— Task details —
Lines below that hold the word "response" must be copied in full.

Available data Block Start

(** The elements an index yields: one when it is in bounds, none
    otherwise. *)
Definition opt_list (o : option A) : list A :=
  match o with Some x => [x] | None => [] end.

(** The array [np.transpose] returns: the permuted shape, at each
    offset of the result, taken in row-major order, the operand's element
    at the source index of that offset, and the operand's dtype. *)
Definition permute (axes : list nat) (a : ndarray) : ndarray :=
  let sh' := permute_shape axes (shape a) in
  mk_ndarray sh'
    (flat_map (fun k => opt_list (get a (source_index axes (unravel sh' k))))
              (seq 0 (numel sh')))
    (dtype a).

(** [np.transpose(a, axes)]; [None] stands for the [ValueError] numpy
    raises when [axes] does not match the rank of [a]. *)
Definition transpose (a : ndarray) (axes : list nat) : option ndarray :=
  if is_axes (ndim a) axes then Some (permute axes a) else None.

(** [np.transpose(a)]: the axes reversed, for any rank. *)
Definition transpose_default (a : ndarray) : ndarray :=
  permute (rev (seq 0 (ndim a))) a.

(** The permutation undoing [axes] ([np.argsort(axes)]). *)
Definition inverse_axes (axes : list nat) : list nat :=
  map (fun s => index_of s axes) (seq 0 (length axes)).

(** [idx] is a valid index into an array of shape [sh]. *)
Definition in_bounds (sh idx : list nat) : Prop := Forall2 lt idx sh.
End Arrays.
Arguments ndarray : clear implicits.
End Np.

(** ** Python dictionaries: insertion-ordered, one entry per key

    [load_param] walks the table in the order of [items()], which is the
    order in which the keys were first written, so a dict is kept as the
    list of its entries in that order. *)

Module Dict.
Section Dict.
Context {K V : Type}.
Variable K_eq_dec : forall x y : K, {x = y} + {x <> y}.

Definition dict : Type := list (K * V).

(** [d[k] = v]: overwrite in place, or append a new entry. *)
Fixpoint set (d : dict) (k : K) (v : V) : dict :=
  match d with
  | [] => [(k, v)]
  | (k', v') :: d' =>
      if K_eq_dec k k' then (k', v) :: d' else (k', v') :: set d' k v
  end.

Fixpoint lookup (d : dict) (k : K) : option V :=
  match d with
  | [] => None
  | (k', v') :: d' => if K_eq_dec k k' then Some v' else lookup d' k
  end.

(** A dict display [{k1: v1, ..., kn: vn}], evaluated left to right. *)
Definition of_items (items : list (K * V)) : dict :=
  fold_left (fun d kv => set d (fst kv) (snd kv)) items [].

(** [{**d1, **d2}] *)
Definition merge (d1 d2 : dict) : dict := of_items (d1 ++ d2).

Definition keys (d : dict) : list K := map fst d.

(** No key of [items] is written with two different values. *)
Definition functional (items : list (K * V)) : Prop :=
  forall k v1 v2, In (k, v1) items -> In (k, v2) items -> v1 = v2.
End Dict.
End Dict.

Available data Block End
Available data Block Start

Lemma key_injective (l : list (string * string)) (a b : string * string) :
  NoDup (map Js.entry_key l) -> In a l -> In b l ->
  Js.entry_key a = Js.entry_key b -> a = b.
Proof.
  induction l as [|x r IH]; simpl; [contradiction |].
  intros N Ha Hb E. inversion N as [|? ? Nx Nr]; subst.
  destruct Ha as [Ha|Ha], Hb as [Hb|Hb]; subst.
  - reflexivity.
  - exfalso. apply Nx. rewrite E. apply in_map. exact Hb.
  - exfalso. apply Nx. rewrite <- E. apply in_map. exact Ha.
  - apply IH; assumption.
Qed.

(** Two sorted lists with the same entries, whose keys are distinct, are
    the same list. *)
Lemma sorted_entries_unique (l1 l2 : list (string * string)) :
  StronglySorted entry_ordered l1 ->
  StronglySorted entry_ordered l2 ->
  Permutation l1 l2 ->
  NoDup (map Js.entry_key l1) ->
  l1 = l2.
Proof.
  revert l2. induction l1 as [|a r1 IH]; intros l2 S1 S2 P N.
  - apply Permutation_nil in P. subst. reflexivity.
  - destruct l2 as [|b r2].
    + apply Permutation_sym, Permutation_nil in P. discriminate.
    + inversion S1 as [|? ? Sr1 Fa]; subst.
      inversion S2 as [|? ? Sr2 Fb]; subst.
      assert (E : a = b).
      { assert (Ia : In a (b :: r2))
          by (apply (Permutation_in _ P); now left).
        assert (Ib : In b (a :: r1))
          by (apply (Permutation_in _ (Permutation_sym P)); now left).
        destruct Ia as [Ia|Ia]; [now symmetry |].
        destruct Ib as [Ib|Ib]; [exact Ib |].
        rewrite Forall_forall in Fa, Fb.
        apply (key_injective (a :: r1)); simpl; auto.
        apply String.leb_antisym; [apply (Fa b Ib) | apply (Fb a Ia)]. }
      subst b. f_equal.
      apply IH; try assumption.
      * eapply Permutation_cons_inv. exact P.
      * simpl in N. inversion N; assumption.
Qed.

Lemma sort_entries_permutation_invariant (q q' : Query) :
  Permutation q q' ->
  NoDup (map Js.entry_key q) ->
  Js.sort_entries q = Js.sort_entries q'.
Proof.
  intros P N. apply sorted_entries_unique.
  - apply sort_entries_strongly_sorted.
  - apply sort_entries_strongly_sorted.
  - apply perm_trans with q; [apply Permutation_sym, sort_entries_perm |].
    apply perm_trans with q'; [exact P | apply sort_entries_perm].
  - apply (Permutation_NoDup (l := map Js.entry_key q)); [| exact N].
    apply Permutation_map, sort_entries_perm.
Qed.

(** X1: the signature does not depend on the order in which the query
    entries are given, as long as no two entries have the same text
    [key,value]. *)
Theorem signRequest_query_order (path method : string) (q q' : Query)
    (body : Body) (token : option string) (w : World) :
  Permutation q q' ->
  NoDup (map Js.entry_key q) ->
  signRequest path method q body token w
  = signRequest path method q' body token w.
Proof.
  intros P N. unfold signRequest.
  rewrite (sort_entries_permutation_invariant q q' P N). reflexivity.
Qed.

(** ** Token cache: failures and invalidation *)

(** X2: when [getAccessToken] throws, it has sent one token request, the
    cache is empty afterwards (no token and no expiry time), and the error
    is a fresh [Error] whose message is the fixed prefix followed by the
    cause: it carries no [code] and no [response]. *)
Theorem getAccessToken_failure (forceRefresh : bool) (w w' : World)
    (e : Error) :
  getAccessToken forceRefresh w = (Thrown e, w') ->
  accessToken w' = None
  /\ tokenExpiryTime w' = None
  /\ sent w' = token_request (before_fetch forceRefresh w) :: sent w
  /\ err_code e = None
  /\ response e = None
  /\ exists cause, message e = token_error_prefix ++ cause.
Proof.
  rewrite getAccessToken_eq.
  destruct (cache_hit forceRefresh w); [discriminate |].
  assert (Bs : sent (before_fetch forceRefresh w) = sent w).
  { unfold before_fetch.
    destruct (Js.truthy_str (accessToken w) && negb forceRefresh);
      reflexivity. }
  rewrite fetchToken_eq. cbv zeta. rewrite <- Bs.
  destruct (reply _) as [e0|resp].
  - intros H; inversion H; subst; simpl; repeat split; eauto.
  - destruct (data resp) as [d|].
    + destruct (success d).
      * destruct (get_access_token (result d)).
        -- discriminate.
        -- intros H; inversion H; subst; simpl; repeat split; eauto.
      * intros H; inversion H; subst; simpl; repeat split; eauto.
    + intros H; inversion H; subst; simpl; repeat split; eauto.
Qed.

Available data Block End

— Answer area —
    cause: it carries no [code] and no [response]. *)
  /\ response e = None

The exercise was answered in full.